## Dataset entries:
#####
(** * NeuroPlan: task tree, outline persistence, date parsing and reminders

    A shallow embedding of [task_manager.py], [org_storage.py] and
    [reminder_system.py], and of what [ui.py], [dashboard_view.py],
    [search_view.py], [app.py], [web_graph.py] and [notif.py] compute
    besides drawing, followed by the properties of the specification that
    were checked against it and by further properties of the code.

    Conventions of the embedding:
    - a Python [str] is a list of characters ([str]) with code points below
      256; the character classes are those of Python on that range;
    - a Python [dict] is an association list in insertion order (what
      [dict.values()] and [dict.items()] iterate over);
    - a Python exception is a value of [exn]; a function that may raise
      returns a [result];
    - [Task] objects are mutable and shared (a task is reachable from the
      manager's dict and from its parent's [children] list), so they live in
      an explicit heap and are referred to by location;
    - [datetime.datetime.now()] is an extra argument [now]. *)

From Stdlib Require Import String Ascii.
From Stdlib Require Import ZArith List Bool Lia Arith Permutation Sorted.
Import ListNotations.

Set Implicit Arguments.
Open Scope string_scope.
Open Scope list_scope.
Open Scope nat_scope.

(** ** Strings *)

Definition str := list ascii.

Definition lit (s : string) : str := list_ascii_of_string s.
Coercion lit : string >-> str.

Fixpoint str_eqb (a b : str) : bool :=
  match a, b with
  | [], [] => true
  | x :: a', y :: b' => Ascii.eqb x y && str_eqb a' b'
  | _, _ => false
  end.

Definition code (c : ascii) : nat := nat_of_ascii c.

(** [str.isspace] on one character, which is also the class [\s] of [re]:
    the ASCII whitespace, the separators 28 to 31, the next-line character
    133 and the no-break space 160. *)
Definition is_space (c : ascii) : bool :=
  let n := code c in
  ((9 <=? n) && (n <=? 13)) || ((28 <=? n) && (n <=? 32)) ||
  (n =? 133) || (n =? 160).

Definition is_digit (c : ascii) : bool :=
  let n := code c in (48 <=? n) && (n <=? 57).

(** The classes [[A-Z]] and [[a-z]] of [re]. *)
Definition is_upper (c : ascii) : bool :=
  let n := code c in (65 <=? n) && (n <=? 90).

Definition is_lower (c : ascii) : bool :=
  let n := code c in (97 <=? n) && (n <=? 122).

(** The upper-case letters above the ASCII range: 192 to 222 without the
    multiplication sign 215. *)
Definition is_upper_latin (c : ascii) : bool :=
  let n := code c in (192 <=? n) && (n <=? 222) && negb (n =? 215).

(** The characters above the ASCII range that are alphanumeric for
    Python: the ordinal indicators 170 and 186, the micro sign 181, the
    superscript digits 178, 179 and 185, the fractions 188 to 190, and the
    letters 192 to 255 without the signs 215 and 247. *)
Definition is_alnum_latin (c : ascii) : bool :=
  let n := code c in
  (n =? 170) || (n =? 178) || (n =? 179) || (n =? 181) || (n =? 185) ||
  (n =? 186) || ((188 <=? n) && (n <=? 190)) ||
  ((192 <=? n) && negb (n =? 215) && negb (n =? 247)).

(** The class [\w] of [re]. *)
Definition is_word (c : ascii) : bool :=
  is_digit c || is_upper c || is_lower c || Ascii.eqb c "_" ||
  is_alnum_latin c.

(** The characters at which [str.splitlines] breaks a line. *)
Definition is_linebreak (c : ascii) : bool :=
  let n := code c in
  ((10 <=? n) && (n <=? 13)) || ((28 <=? n) && (n <=? 30)) || (n =? 133).

Definition lower_char (c : ascii) : ascii :=
  if is_upper c || is_upper_latin c then ascii_of_nat (code c + 32) else c.

(** [s.lower()] *)
Definition lower (s : str) : str := map lower_char s.

(** [s.lstrip()], [s.rstrip()], [s.strip()] *)
Fixpoint lstrip (s : str) : str :=
  match s with
  | c :: s' => if is_space c then lstrip s' else s
  | [] => []
  end.

Definition rstrip (s : str) : str := rev (lstrip (rev s)).

Definition strip (s : str) : str := rstrip (lstrip s).

(** [s.startswith(p)] *)
Fixpoint startswith (p s : str) : bool :=
  match p, s with
  | [], _ => true
  | x :: p', y :: s' => Ascii.eqb x y && startswith p' s'
  | _ :: _, [] => false
  end.

(** [s.endswith(p)] *)
Definition endswith (p s : str) : bool := startswith (rev p) (rev s).

(** [s.split(sep)] for a one-character separator. *)
Fixpoint split_on (sep : ascii) (s : str) : list str :=
  match s with
  | [] => [[]]
  | c :: s' =>
      if Ascii.eqb c sep then [] :: split_on sep s'
      else match split_on sep s' with
           | w :: ws => (c :: w) :: ws
           | [] => [[c]]
           end
  end.

(** [sep.join(parts)] *)
Fixpoint join (sep : str) (parts : list str) : str :=
  match parts with
  | [] => []
  | [p] => p
  | p :: ps => p ++ sep ++ join sep ps
  end.

(** [s.find(p) >= 0] *)
Fixpoint contains (p s : str) : bool :=
  startswith p s ||
  match s with
  | [] => false
  | _ :: s' => contains p s'
  end.

(** An f-string: the concatenation of its pieces. *)
Definition fstr (pieces : list str) : str := List.concat pieces.
Lemma be_value_nonneg (bs : list byte) : 0 <= be_value bs.
Proof.
  unfold be_value. assert (H : forall acc, 0 <= acc ->
    0 <= fold_left (fun acc b => acc * 256 + u8 b) bs acc).
  { induction bs as [|b bs IH]; intros acc Hacc; [exact Hacc|].
    cbn [fold_left]. apply IH. pose proof (u8_range b). lia. }
  apply H. lia.
Qed.

Lemma readUIntLE_nonneg (buf : Buffer) (off : Z) (n : nat) (v : Z) :
  readUIntLE buf off n = Some v -> 0 <= v.
Proof.
  unfold readUIntLE. destruct (_ || _); [discriminate|].
  intros [= <-]. apply be_value_nonneg.
Qed.

(** Rounds beyond [script.length - offset] are never run. *)
Lemma generic_loop_fuel (fuel : nat) :
  forall script offset acc extra,
    0 <= offset ->
    blength script - offset <= Z.of_nat fuel ->
    generic_loop (fuel + extra) script offset acc
    = generic_loop fuel script offset acc.
Proof.
  induction fuel as [|fuel IH]; intros script offset acc extra H0 Hf.
  - destruct extra; [reflexivity|]. cbn [Nat.add generic_loop].
    destruct (offset <? blength script) eqn:E; [|reflexivity].
    apply Z.ltb_lt in E. lia.
  - cbn [Nat.add generic_loop].
    destruct (offset <? blength script); [|reflexivity].
    destruct (is_byte (byte_at script offset) 104); [reflexivity|].
    destruct (byte_between 1 (byte_at script offset) 75) eqn:Eb.
    { destruct (byte_at script offset) as [b|] eqn:Ea; [|discriminate].
      apply byte_at_range in Ea. apply IH; lia. }
    destruct (is_byte (byte_at script offset) 76).
    { destruct (byte_at script (offset + 1)) as [len|] eqn:Ea; [|reflexivity].
      apply byte_at_range in Ea. apply IH; lia. }
    destruct (is_byte (byte_at script offset) 77).
    { destruct (readUIntLE script (offset + 1) 2) as [len|] eqn:Er;
        [|reflexivity].
      apply readUIntLE_nonneg in Er. cbn [checked bind]. apply IH; lia. }
    destruct (is_byte (byte_at script offset) 78).
    { destruct (readUIntLE script (offset + 1) 4) as [len|] eqn:Er;
        [|reflexivity].
      apply readUIntLE_nonneg in Er. cbn [checked bind]. apply IH; lia. }
    apply IH; lia.
Qed.

Lemma ordxcp_loop_fuel (fuel : nat) :
  forall script offset acc extra,
    0 <= offset ->
    blength script - offset <= Z.of_nat fuel ->
    ordxcp_loop (fuel + extra) script offset acc
    = ordxcp_loop fuel script offset acc.
Proof.
  induction fuel as [|fuel IH]; intros script offset acc extra H0 Hf.
  - destruct extra; [reflexivity|]. cbn [Nat.add ordxcp_loop].
    destruct (offset <? blength script) eqn:E; [|reflexivity].
    apply Z.ltb_lt in E. lia.
  - cbn [Nat.add ordxcp_loop].
    destruct (offset <? blength script); [|reflexivity].
    destruct (is_byte (byte_at script offset) 104); [reflexivity|].
    destruct (is_byte (byte_at script offset) 0); [reflexivity|].
    destruct (byte_between 1 (byte_at script offset) 75) eqn:Eb.
    { destruct (byte_at script offset) as [b|] eqn:Ea; [|discriminate].
      apply byte_at_range in Ea. apply IH; lia. }
    destruct (is_byte (byte_at script offset) 76).
    { destruct (byte_at script (offset + 1)) as [len|] eqn:Ea; [|reflexivity].
      apply byte_at_range in Ea. apply IH; lia. }
    apply IH; lia.
Qed.



(* ------------------------------------------------------------------ *)
(** ** No two ids share a name *)
(* ------------------------------------------------------------------ *)

Lemma decimal_injective (a b : Z) : decimal a = decimal b -> a = b.
Proof.
  intros H. pose proof (BigInt_of_decimal a) as Ha.
  rewrite H, BigInt_of_decimal in Ha. congruence.
Qed.

Lemma upper_not_plain (c : ascii) :
  is_upper c = true -> plain (byte_of_ascii c) = false.
Proof.
  destruct c as [[] [] [] [] [] [] [] []]; vm_compute; congruence.
Qed.

Lemma decimal_not_upper (z : Z) : all_upper (decimal z) = false.
Proof.
  pose proof (decimal_plain z) as Hp. pose proof (decimal_nonempty z) as Hn.
  destruct (decimal z) as [|c s]; [contradiction|].
  rewrite bytes_of_String in Hp. cbn [forallb] in Hp.
  apply andb_prop in Hp. destruct Hp as [Hc _].
  cbn [all_upper]. destruct (is_upper c) eqn:Eu; [|reflexivity].
  rewrite (upper_not_plain c Eu) in Hc. discriminate.
Qed.

(** The four shapes of a name. *)
Lemma assetIdToName_shapes (id : Z) :
  (id = 0 /\ assetIdToName_bigint id = "BTC"%string)
  \/ (id = 1 /\ assetIdToName_bigint id = "XCP"%string)
  \/ (26 ^ 3 <= id < 26 ^ 12 + 1
      /\ all_upper (assetIdToName_bigint id) = true
      /\ b26_value (assetIdToName_bigint id) = id)
  \/ ((id < 0 \/ 2 <= id < 26 ^ 3 \/ 26 ^ 12 + 1 <= id)
      /\ assetIdToName_bigint id = String "A" (decimal id)).
Proof.
  assert (H3 : 26 ^ 3 = 17576) by reflexivity.
  assert (H12 : 26 ^ 12 = 95428956661682176) by reflexivity.
  destruct (Z.eq_dec id 0) as [->|H0]; [left; split; reflexivity|].
  destruct (Z.eq_dec id 1) as [->|H1]; [right; left; split; reflexivity|].
  destruct (Z_lt_ge_dec id 0) as [Hneg|Hpos].
  - right; right; right. split; [now left|].
    unfold assetIdToName_bigint.
    change NUMERIC_THRESHOLD with (26 ^ 12 + 1).
    change ALPHABETIC_THRESHOLD with (26 ^ 3).
    destruct (id =? 0) eqn:E0; [apply Z.eqb_eq in E0; lia|].
    destruct (id =? 1) eqn:E1; [apply Z.eqb_eq in E1; lia|].
    destruct (id >=? 26 ^ 12 + 1) eqn:E2; [apply Z.geb_le in E2; lia|].
    destruct (id >=? 26 ^ 3) eqn:E3; [apply Z.geb_le in E3; lia|].
    reflexivity.
  - destruct (Z_lt_ge_dec id (26 ^ 3)) as [Hlow|Hhigh].
    + right; right; right. split; [right; left; lia|].
      apply assetIdToName_numeric. left. lia.
    + destruct (Z_lt_ge_dec id (26 ^ 12 + 1)) as [Hmid|Htop].
      * right; right; left. split; [lia|].
        apply assetIdToName_alphabetic. lia.
      * right; right; right. split; [right; right; lia|].
        apply assetIdToName_numeric. right. lia.
Qed.

(** X2: assetIdToName never gives two different
    ids the same name: BTC, XCP, the names over A-Z and the names "A" plus
    digits are pairwise apart, negative ids included. *)
Theorem assetIdToName_injective (id1 id2 : Z) :
  id1 <> id2 ->
  assetIdToName (IdBigInt id1) <> assetIdToName (IdBigInt id2).
Proof.
  intros Hne Heq. cbn [assetIdToName] in Heq. injection Heq as Heq.
  apply Hne. clear Hne.
  assert (Hbtc : b26_value "BTC" = 1875) by reflexivity.
  assert (Hxcp : b26_value "XCP" = 16318) by reflexivity.
  assert (H3 : 26 ^ 3 = 17576) by reflexivity.
  destruct (assetIdToName_shapes id1)
    as [[E1 N1]|[[E1 N1]|[(R1 & U1 & V1)|[R1 N1]]]];
  destruct (assetIdToName_shapes id2)
    as [[E2 N2]|[[E2 N2]|[(R2 & U2 & V2)|[R2 N2]]]];
    try congruence;
    try (rewrite N1 in Heq; rewrite N2 in Heq; discriminate Heq).
  - rewrite <- Heq, N1 in V2. lia.
  - rewrite <- Heq, N1 in V2. lia.
  - rewrite Heq, N2 in V1. lia.
  - rewrite Heq, N2 in V1. lia.
  - rewrite Heq, N2 in U1. cbn [all_upper] in U1.
    rewrite decimal_not_upper, andb_false_r in U1. discriminate.
  - rewrite <- Heq, N1 in U2. cbn [all_upper] in U2.
    rewrite decimal_not_upper, andb_false_r in U2. discriminate.
  - rewrite N1, N2 in Heq. injection Heq as Heq. now apply decimal_injective.
Qed.

Lemma assetIdToName_injective_witness :
  26 ^ 3 <> 26 ^ 3 + 1
  /\ assetIdToName (IdBigInt (26 ^ 3)) <> assetIdToName (IdBigInt (26 ^ 3 + 1)).
Proof.
  assert (H : 26 ^ 3 <> 26 ^ 3 + 1) by lia.
  split; [exact H|]. exact (assetIdToName_injective _ _ H).
Defined.

(** X3: a name of the alphabetic region has between
    3 and 12 letters. *)
Theorem alphabetic_name_length (id : Z) (name : string) :
  26 ^ 3 <= id < 26 ^ 12 + 1 ->
  assetIdToName (IdBigInt id) = Ok name ->
  (3 <= String.length name <= 12)%nat.
Proof.
  intros Hid Hname. cbn [assetIdToName] in Hname. injection Hname as <-.
  destruct (assetIdToName_alphabetic id Hid) as [Hu Hv].
  pose proof (b26_bounds _ Hu) as Hb. rewrite Hv in Hb.
  set (n := String.length (assetIdToName_bigint id)) in *.
  assert (H3 : 26 ^ 3 = 17576) by reflexivity.
  assert (H12 : 26 ^ 12 = 95428956661682176) by reflexivity.
  split.
  - destruct (le_lt_dec 3 n) as [H|H]; [exact H|exfalso].
    pose proof (repunit_mono n 2 ltac:(lia)) as Hm.
    change (repunit 2) with 27 in Hm. lia.
  - destruct (le_lt_dec n 12) as [H|H]; [exact H|exfalso].
    pose proof (repunit_mono 13 n ltac:(lia)) as Hm.
    assert (repunit 13 = 99246114928149463) by reflexivity. lia.
Qed.

Lemma alphabetic_name_length_witness :
  26 ^ 3 <= 26 ^ 12 < 26 ^ 12 + 1
  /\ (3 <= String.length "YYYYYYYYYYYZ" <= 12)%nat.
Proof.
  assert (H : 26 ^ 3 <= 26 ^ 12 < 26 ^ 12 + 1) by (vm_compute; split; [discriminate|reflexivity]).
  split; [exact H|].
  apply (alphabetic_name_length (26 ^ 12) "YYYYYYYYYYYZ" H). vm_compute. reflexivity.
Defined.

(* ------------------------------------------------------------------ *)
(** ** RC4 as a stream cipher *)
(* ------------------------------------------------------------------ *)

Lemma prga_xor (data : Buffer) :
  forall Sb i j,
    RC4.prga Sb i j data
    = xor_with data (RC4.prga Sb i j (repeat x00 (List.length data))).
Proof.
  induction data as [|d rest IH]; intros Sb i j; [reflexivity|].
  cbn [List.length repeat RC4.prga xor_with]. f_equal.
  - change (u8 x00) with 0. rewrite Z.lxor_0_l, u8_to_u8.
    now rewrite (Z.mod_small _ 256) by apply rd_range.
  - apply IH.
Qed.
#####
## EXERCISE DIRECTIONS:
Please give an exact copy of the entries above, from the line with "destruct (decimal z)" down to the line with "destruct (id =? 1)", inclusive, and nothing else.

## ANSWER BELOW:
  destruct (decimal z) as [|c s]; [contradiction|].
  rewrite bytes_of_String in Hp. cbn [forallb] in Hp.
  apply andb_prop in Hp. destruct Hp as [Hc _].
  cbn [all_upper]. destruct (is_upper c) eqn:Eu; [|reflexivity].
  rewrite (upper_not_plain c Eu) in Hc. discriminate.
Qed.

(** The four shapes of a name. *)
Lemma assetIdToName_shapes (id : Z) :
  (id = 0 /\ assetIdToName_bigint id = "BTC"%string)
  \/ (id = 1 /\ assetIdToName_bigint id = "XCP"%string)
  \/ (26 ^ 3 <= id < 26 ^ 12 + 1
      /\ all_upper (assetIdToName_bigint id) = true
      /\ b26_value (assetIdToName_bigint id) = id)
  \/ ((id < 0 \/ 2 <= id < 26 ^ 3 \/ 26 ^ 12 + 1 <= id)
      /\ assetIdToName_bigint id = String "A" (decimal id)).
Proof.
  assert (H3 : 26 ^ 3 = 17576) by reflexivity.
  assert (H12 : 26 ^ 12 = 95428956661682176) by reflexivity.
  destruct (Z.eq_dec id 0) as [->|H0]; [left; split; reflexivity|].
  destruct (Z.eq_dec id 1) as [->|H1]; [right; left; split; reflexivity|].
  destruct (Z_lt_ge_dec id 0) as [Hneg|Hpos].
  - right; right; right. split; [now left|].
    unfold assetIdToName_bigint.
    change NUMERIC_THRESHOLD with (26 ^ 12 + 1).
    change ALPHABETIC_THRESHOLD with (26 ^ 3).
    destruct (id =? 0) eqn:E0; [apply Z.eqb_eq in E0; lia|].
    destruct (id =? 1) eqn:E1; [apply Z.eqb_eq in E1; lia|].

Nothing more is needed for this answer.